En el Archivo Nacional de
Simancas se conserva el expediente del proceso del “Pastelero de Madrigal”, que
fue declarado materia reservada y Secreto de Estado por el Duque de Lerma el 23
de septiembre de 1615, con lo que no pudo ser investigado hasta que, a mediados
del siglo XIX, se levantó el secreto procesal.
Finalmente, en 1611 Doña Ana de
Austria en una oportuna ocasión de conflictividad en la regencia del Monasterio
de las Huelgas, fue elegida Abadesa perpetua como figura digna de solución del
conflicto y ejerció dicho cargo, con un reconocido acierto hasta 1629.
Doña Maria Ana de Austria con Hábito y Báculo de Abadesa de Las Huelgas
Su llegada resulto beneficiosa
para la buena administración del monasterio y su figura fue respetada y querida
por sus súbditos, dejando numerosos vestigios de su mandato.

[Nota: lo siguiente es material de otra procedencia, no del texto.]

(* ===== verification/CompactionProofs.v ===== *)
(** * Compaction keeps what it copies

    [AppendRecord] commits its payload as a PUT of the same extent would, and
    [Relocate] confirms the locations it returned, so [Compact] leaves the
    abstract contents of the store as they were and the copied extents
    outside the source segment. *)

From stdpp Require Import base list numbers strings gmap.
From Stdlib Require Import ZArith Lia.
From S2P Require Import Prelude Bytes Crc StorageTypes FileIO Record Journal SegmentFile Pebble Index Allocator Overlay Checkpoint Cache Recover SegmentLog LogParse Framing FramingProofs Store StoreProofs Durability Restart StoreSpec Maintenance.

(** * What a segment scan finds

    [ScanSegmentRecords] against the abstract log of [SegmentLog.v]: the
    data records of every batch up to the first INDEX_SAFE marker. *)

Local Open Scope Z_scope.
Local Open Scope go_scope.

(** ** The records of a log *)

Definition scanned_at (off : Z) (r : log_record) : ScannedRecord :=
  let h := lr_header r in
  mkScannedRecord (h_ExtentID h) (h_Generation h) off (h_StoredLen h) (h_LogicalLen h) (h_Codec h) (lr_stored r).

(** Records without frames, the delete records, are left out. *)
Fixpoint scanned_batch (off : Z) (recs : list log_record) : list ScannedRecord :=
  match recs with
  | [] => []
  | r :: recs =>
      let rest := scanned_batch (off + lr_framing r) recs in
      match lr_index r with [] => rest | _ => scanned_at off r :: rest end
  end.

Fixpoint scanned_log (off : Z) (es : list log_entry) : list ScannedRecord :=
  match es with
  | [] => []
  | LBatch recs seq :: es => scanned_batch off recs ++ scanned_log (off + entry_size (LBatch recs seq)) es
  | LSafe _ :: _ => []
  end.

(** Bytes behind the log that end a scan: too few, or no entry. *)
Definition scan_end (tail : list Z) : Prop :=
  (length tail < RecordHeaderSize)%nat \/
  (get_be 0 4 tail <> BatchCommitMagic /\ get_be 0 4 tail <> RecordMagic).

Lemma get_be_app_r pre n l : get_be (length pre) n (pre ++ l) = get_be 0 n l.
Proof. unfold get_be. by rewrite <- (Nat.add_0_r (length pre)), field_app_r at 1. Qed.

Lemma segment_scan_stops fuel pre tail : scan_end tail -> scan_loop fuel (pre ++ tail) (length pre) = [].
Proof.
  intros H. destruct fuel as [|fuel]; [done|]. cbn [scan_loop]. rewrite length_app, get_be_app_r.
  destruct (Nat.ltb_spec (length pre + length tail) (length pre + RecordHeaderSize)) as [|Hl]; [done|].
  destruct H as [H|[H1 H2]]; [lia|]. by rewrite (proj2 (Z.eqb_neq _ _) H1), (proj2 (Z.eqb_neq _ _) H2).
Qed.
Definition after_1970 (q : tasks) : Prop := forall id t, q !! id = Some t -> 0 <= bg_NextRunAt t.

Lemma first_due_eligible (db : DB) (q : tasks) ty st now nodeID :
  indexed db q -> after_1970 q -> bytes_wf ty -> slash ∉ ty -> st = TaskQueued \/ st = TaskRetrying ->
  match first_due db now nodeID (queue_rows db ty st) with
  | Some t => eligible q ty st now nodeID t /\ forall t', eligible q ty st now nodeID t' -> no_later t t'
  | None => forall t', ~ eligible q ty st now nodeID t'
  end.
Proof.
  intros R Hpos Wty Sty Hst. destruct (queue_rows_tasks db q ty st R Wty Sty Hst) as (l & El & Sl & Hl).
  rewrite (first_due_find db q now nodeID _ l) by (done || intros t Ht; by apply Hl).
  assert (forall t, eligible q ty st now nodeID t <-> t ∈ l /\ due_now now nodeID t = true) as He.
  { intros t. unfold eligible, due_now. rewrite Hl, andb_true_iff, Z.leb_le. tauto. }
  destruct (List.find (due_now now nodeID) l) as [t|] eqn:Ef.
  - destruct (find_sorted _ _ _ _ Sl Ef) as (Hin & Hd & Hmin). split; [by apply He|].
    intros t' [Hin' Hd']%He. destruct (Hmin t' Hin' Hd') as [->|Hlt].
    { right. split; [done|]. apply bytes_ltb_irrefl. }
    apply Hl in Hin as (Hq & Ety & Est), Hin' as (Hq' & Ety' & Est').
    destruct (id_wf _ _ R _ _ Hq) as [_ [_ _ _ B]], (id_wf _ _ R _ _ Hq') as [_ [_ _ _ B']].
    pose proof (Hpos _ _ Hq). pose proof (Hpos _ _ Hq'). unfold is_i64 in B, B'.
    unfold bytes_lt, queue_key in Hlt. rewrite Ety, Ety', Est, Est', queue_key_order in Hlt by (unfold uintw; lia).
    unfold no_later, bytes_le. apply orb_true_iff in Hlt as [Hlt%Z.ltb_lt|[E%Z.eqb_eq Hlt]%andb_true_iff]; [by left|right].
    split; [done|]. destruct (bytes_ltb (bg_ID t') (bg_ID t)) eqn:E'; [|done].
    by rewrite <- (bytes_ltb_irrefl (bg_ID t)), (bytes_ltb_trans _ _ _ Hlt E').
  - intros t [Hin Hd]%He. pose proof (List.find_none _ _ Ef t (proj1 (list_elem_of_In _ _) Hin)). congruence.
Qed.
(** ** The scheduler *)

(** A pass of the conversion scheduler queues what qualifies. Whatever
    commits fail, a pass returns, changes nothing but the task queue, keeps
    every task there was, and each task it adds is a queued conversion task
    for an inode row that met the prerequisites, restricted to the nodes that
    hold a replica. When the store is writable and no commit fails, every
    inode row that qualifies has a task afterwards. *)
Theorem scheduler_queues_eligible (q : tasks) (e : nat -> wq_env) (now : nat -> Z) (s s' : NS DB) r :
  indexed (ns_db s) q -> ns_closed s = false -> (forall m, is_i64 (we_clock (e m) 0)) ->
  scheduler_run e now s = (s', r) ->
  let rows := kv_range (ns_db s) prefixInode (prefixUpperBound prefixInode) in
  (exists c, r = Ok c) /\
  (forall k, foreign BackgroundTask k -> kv_get (ns_db s') k = kv_get (ns_db s) k) /\
  exists q', indexed (ns_db s') q' /\
    (forall id t, q !! id = Some t -> q' !! id = Some t) /\
    (forall id t, q !! id = None -> q' !! id = Some t -> exists i kv elig, rows !! i = Some kv /\
       converts (ns_db s) (now i) kv.2 elig /\ id = conversion_id (ce_Extent elig) /\
       t = stamp_task (we_clock (e i) 1) (conversion_task (we_clock (e i) 0) elig)) /\
    (ns_readOnly s = false -> (forall m, we_fail (e m) 1 = None) ->
       forall i kv elig, rows !! i = Some kv -> converts (ns_db s) (now i) kv.2 elig ->
         is_Some (q' !! conversion_id (ce_Extent elig))).
Proof.
  intros R Hc Hn E rows. unfold scheduler_run, nbind, enter_ns, nget in E. rewrite Hc in E. fold rows in E.
  apply (schedule_rows_run e now (ns_db s) rows q) in E as (Hr & q' & [Es I Rw K Nw D]); [|done..].
  split; [done|]. split; [done|]. exists q'. split; [done|]. split; [done|]. split; [exact Nw|].
  intros Hro Hf i kv elig Hi Hcv. by apply (D i kv elig).
Qed.
End Theorems.
(** Merging keeps, for each extent, an entry that no other exceeds. *)
Lemma merge_all_spec l : forall m,
  (forall e x, m !! e = Some x -> le_ExtentID x = e) ->
  (forall e x, fold_left merge_extent l m !! e = Some x ->
     le_ExtentID x = e /\ (x ∈ l \/ m !! e = Some x) /\
     (forall y, y ∈ l \/ m !! e = Some y -> le_ExtentID y = e -> le_Generation y <= le_Generation x)) /\
  (forall e, fold_left merge_extent l m !! e = None ->
     m !! e = None /\ forall y, y ∈ l -> le_ExtentID y <> e).
Proof.
  induction l as [|z l IH]; intros m Hm; cbn [fold_left].
  - split.
    + intros e x Hx. split; [by apply Hm|]. split; [by right|].
      intros y [Hy|Hy]; [by apply not_elem_of_nil in Hy|]. rewrite Hx in Hy. simplify_eq. lia.
    + intros e He. split; [done|]. intros y Hy. by apply not_elem_of_nil in Hy.
  - destruct (IH (merge_extent m z)) as [I1 I2].
    { intros e x. rewrite merge_extent_lookup. case_bool_decide as Hz; [|by apply Hm].
      destruct (m !! e) as [cur|] eqn:Hc; [|by intros [= <-]].
      destruct (_ <? _); intros [= <-]; [done|by apply Hm]. }
    split.
    + intros e x Hx. destruct (I1 e x Hx) as (Hid & Hin & Hmax). split; [done|]. split.
      * destruct Hin as [?|Hin]; [left; by constructor|]. rewrite merge_extent_lookup in Hin.
        case_bool_decide; [|by right]. destruct (m !! e) as [cur|] eqn:Hc.
        -- destruct (_ <? _); simplify_eq; [left; constructor|by right].
        -- simplify_eq. left; constructor.
      * assert (forall y, merge_extent m z !! e = Some y -> le_Generation y <= le_Generation x) as Hm'.
        { intros y Hy. apply Hmax; [by right|]. rewrite merge_extent_lookup in Hy.
          case_bool_decide; [|by apply Hm]. destruct (m !! e) as [cur|] eqn:Hc; [|by simplify_eq].
          destruct (_ <? _); simplify_eq; [done|by apply Hm]. }
        intros y Hy Hye.
        assert (y ∈ l \/ y = z \/ m !! e = Some y) as [?|Hc]
          by (destruct Hy as [Hy|Hy]; [apply elem_of_cons in Hy as [->|?]|]; auto); [apply Hmax; auto|].
        rewrite merge_extent_lookup in Hm'. destruct Hc as [->|Hc].
        -- rewrite bool_decide_true in Hm' by done. destruct (m !! e) as [cur|]; [|by apply Hm'].
           specialize (Hm' _ eq_refl). destruct (Z.ltb_spec (le_Generation cur) (le_Generation z)); lia.
        -- rewrite Hc in Hm'. case_bool_decide; [|by apply Hm'].
           specialize (Hm' _ eq_refl). destruct (Z.ltb_spec (le_Generation y) (le_Generation z)); lia.
    + intros e He. destruct (I2 e He) as [Hn Hl]. rewrite merge_extent_lookup in Hn.
      case_bool_decide as Hz; [by destruct (m !! e)|]. split; [done|].
      intros y [->|Hy]%elem_of_cons; [done|by apply Hl].
Qed.

Lemma ct_newest_spec m e x :
  ct_newest m !! e = Some x <->
  exists g c, x = mkLiveExtent e g (cell_value c) /\ m !! (e, g) = Some c /\ newest m e g.
Proof.
  unfold ct_newest.
  destruct (merge_all_spec (extent_of <$> map_to_list m) ∅) as [H1 H2].
  { intros ? ? H. by rewrite lookup_empty in H. }
  assert (forall y, y ∈ extent_of <$> map_to_list m <->
            exists g c, y = mkLiveExtent (le_ExtentID y) g (cell_value c) /\
                        m !! (le_ExtentID y, g) = Some c) as Hin.
  { intros y. rewrite list_elem_of_fmap. split.
    - intros ([[e' g'] c] & -> & Hy). apply elem_of_map_to_list in Hy. by exists g', c.
    - intros (g & c & Hy & Hc). exists ((le_ExtentID y, g), c). split; [done|].
      by apply elem_of_map_to_list. }
  split.
  - intros Hx. destruct (H1 e x Hx) as (He & [Hx'|Hx'] & Hmax); [|by rewrite lookup_empty in Hx'].
    apply Hin in Hx' as (g & c & Hxe & Hc). rewrite He in Hxe, Hc. exists g, c.
    split; [done|]. split; [done|]. split; [by exists c|]. intros g' [c' Hc'].
    specialize (Hmax (mkLiveExtent e g' (cell_value c'))). rewrite Hxe in Hmax. cbn in Hmax.
    apply Hmax; [|done]. left. apply Hin. by exists g', c'.
  - intros (g & c & -> & Hc & [_ Hn]).
    destruct (fold_left _ _ _ !! e) as [y|] eqn:Hy.
    + destruct (H1 e y Hy) as (He & [Hy'|Hy'] & Hmax); [|by rewrite lookup_empty in Hy'].
      apply Hin in Hy' as (g' & c' & Hye & Hc'). rewrite He in Hye, Hc'.
      assert (g' <= g) by (apply Hn; by exists c').
      specialize (Hmax (mkLiveExtent e g (cell_value c))). rewrite Hye in Hmax. cbn in Hmax.
      assert (g <= g') by (apply Hmax; [left; apply Hin; by exists g, c|done]).
      assert (g' = g) as -> by lia. rewrite Hye. rewrite Hc in Hc'. by simplify_eq.
    + destruct (H2 e Hy) as [_ Hl]. exfalso. apply (Hl (mkLiveExtent e g (cell_value c))); [|done].
      apply Hin. by exists g, c.
Qed.
(* ===== verification/SegmentRefinement.v ===== *)
(** * The segment store keeps the promises of a data node's store

    [StoreInterface] states what a data node relies on. Here the segment
    store of [Store] ([segment/store.go]) is related to a map of cells and
    every call is shown to answer and to move the map as that interface
    says, on a store in service: open, its log durable, its index and
    location cache well-formed, nothing failing during the call, and room in
    the active segment for what the call appends. *)

From stdpp Require Import base list numbers strings gmap.
From Stdlib Require Import ZArith Lia Sorted.
From S2P Require Import Prelude Bytes Crc StorageTypes FileIO Record Pebble Index Overlay Cache.
From S2P Require Import SegmentLog Framing FramingProofs Store StoreProofs Durability Restart.
From S2P Require Import StoreSpec StoreInterface Scenario.

Local Open Scope Z_scope.
Local Open Scope go_scope.
(** The number of extents on all disks; a disk that cannot be listed counts
    none. *)
Fixpoint count_extents (n : nat) (i : Z) : N (B := B) nat :=
  match n with
  | O => retN O
  | S n =>
      node! r := tryN (call_store KData i ss_ListExtents) in
      node! rest := count_extents n (i + 1) in
      retN (match r with Ok l => length l | Err _ => O end + rest)%nat
  end.

Fixpoint rebalance_loop (fuel : nat) (thresholdBytes : Z) (excluded : gset Z) (moved : Z) : N (B := B) Z :=
  match fuel with
  | O => retN moved
  | S fuel =>
      node! p := pickRebalanceChunk thresholdBytes excluded in
      match p with
      | None => retN moved
      | Some (src, chunkID) =>
          node! v := getN in
          node! dst := liftN (leastUsedDisk v (-1)) in
          node! r := tryN (RebalanceOne chunkID src dst) in
          match r with
          | Ok _ => rebalance_loop fuel thresholdBytes excluded (moved + 1)
          | Err _ => rebalance_loop fuel thresholdBytes ({[chunkID]} ∪ excluded) moved
          end
      end
  end.

Definition RebalanceBalanced (thresholdBytes : Z) : N (B := B) Z :=
  node! v := getN in
  node! cap := count_extents (length (v_disks v)) 0 in
  rebalance_loop (match cap with O => 64%nat | _ => cap end) thresholdBytes ∅ 0.

Fixpoint migrate_all (srcIdx : Z) (ids : list Z) (migrated : Z) : N (B := B) Z :=
  match ids with
  | [] => retN migrated
  | id :: ids =>
      node! v := getN in
      node! dst := liftN (leastUsedDisk v srcIdx) in
      if dst <? 0 then retN migrated else
      node! r := tryN (rebalanceOne id srcIdx dst true) in
      migrate_all srcIdx ids (match r with Ok _ => migrated + 1 | Err _ => migrated end)
  end.

Definition MigrateDisk (srcIdx : Z) : N (B := B) Z :=
  node! v := getN in
  if (srcIdx <? 0) || (bytelen (v_disks v) <=? srcIdx)
  then raiseN (Errorf "migrate disk: index out of range") else
  if bytelen (v_disks v) <=? 1 then raiseN (Errorf "migrate disk: cannot migrate the only disk") else
  node! extents := call_store KData srcIdx ss_ListExtents in
  migrate_all srcIdx (le_ExtentID <$> filter (fun e => le_Generation e <> 0) extents) 0.

Definition RemoveDisk (idx : Z) : N (B := B) unit :=
  node! v := getN in
  if (idx <? 0) || (bytelen (v_disks v) <=? idx) then raiseN (Errorf "remove disk: index out of range") else
  if bytelen (v_disks v) <=? 1 then raiseN (Errorf "remove disk: cannot remove the only disk") else
  node! _ := on_backend KData idx (set_fail diskHealthFailedThreshold) in
  node! _ := (if idx <? bytelen (v_shards v)
              then on_backend KShard idx (set_fail diskHealthFailedThreshold) else retN tt) in
  modifyN bump_version.

(** [probeDisk] *)
Definition probeDisk (i : Z) : N (B := B) unit :=
  node! r := tryN (call_store KData i (ss_Stat 0x7fffffffffffffff 1)) in
  match r with
  | Ok _ => retN tt
  | Err e => if errors_Is e ErrExtentNotFound then retN tt
             else on_backend KData i (fun d => set_fail (db_failCount d + 1) d)
  end.

(** ** Start *)

(** [NewMultiV2Store] for one store: its backend and the locations of its
    extents, which replace earlier ones of the same chunks. *)
Definition adopt (i : Z) (small : bool) (s : B) (dir : string) (locs : gmap Z chunkLoc) :
  diskBackend B * gmap Z chunkLoc :=
  let (s, r) := ss_ListExtents s in
  let extents := match r with Ok l => l | Err _ => [] end in
  (mkBackend s i dir (foldr (fun e n => v_LogicalLen (le_Value e) + n) 0 extents) (bytelen extents)
     0 0 0 0 0,
   fold_left (fun m e => <[le_ExtentID e := mkLoc i (le_Generation e) small]> m) extents locs).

Entre ellos todo los elementos y retablo
de la Capilla de San Juan Bautista al fondo de la nave central de la Iglesia
del Monasterio, bajo las armas de la Casa de Austria, un conjunto de pinturas y
elaboradas tallas de la Inmaculada y de los Santos Benito y Bernardo y los
coros de madera lisa destinados a las Hermanas Conversas.
Y frente a la espléndida reja con
las figuras de sus ancestros, en el centro del espacio, la losa sepulcral de la
abadesa Ana de Austria bajo la cual no se encuentran sus restos.
Sepultura de Doña Maria Ana de Austria. Las Huelgas.
Por nobles motivos arqueológicos cuyos
resultados pueden contemplarse en el
Museo del Convento, las sepulturas de todo el lugar han sido removidas y
estudiadas. Sin embargo, cuando se abrió el ataúd con la inscripción de su
identidad y la fecha de su fallecimiento (¿1640?) escrita en extraña grafía,”
Falleció el 28 de noviembre de MDC XXLX”, este se encontraba vacío, ignorándose
hasta hoy donde pueda encontrarse su contenido, si es que alguna vez lo tuvo.
Parece como si la reclusión que practicó en vida y que la reja simboliza,
hubiera dejado de ser efectiva en un momento determinado, no por el fin de sus
días, sino por su sola voluntad.
Coro de las Monjas en la Nave Central y la reja de Doña Maria Ana de Austria al fondo.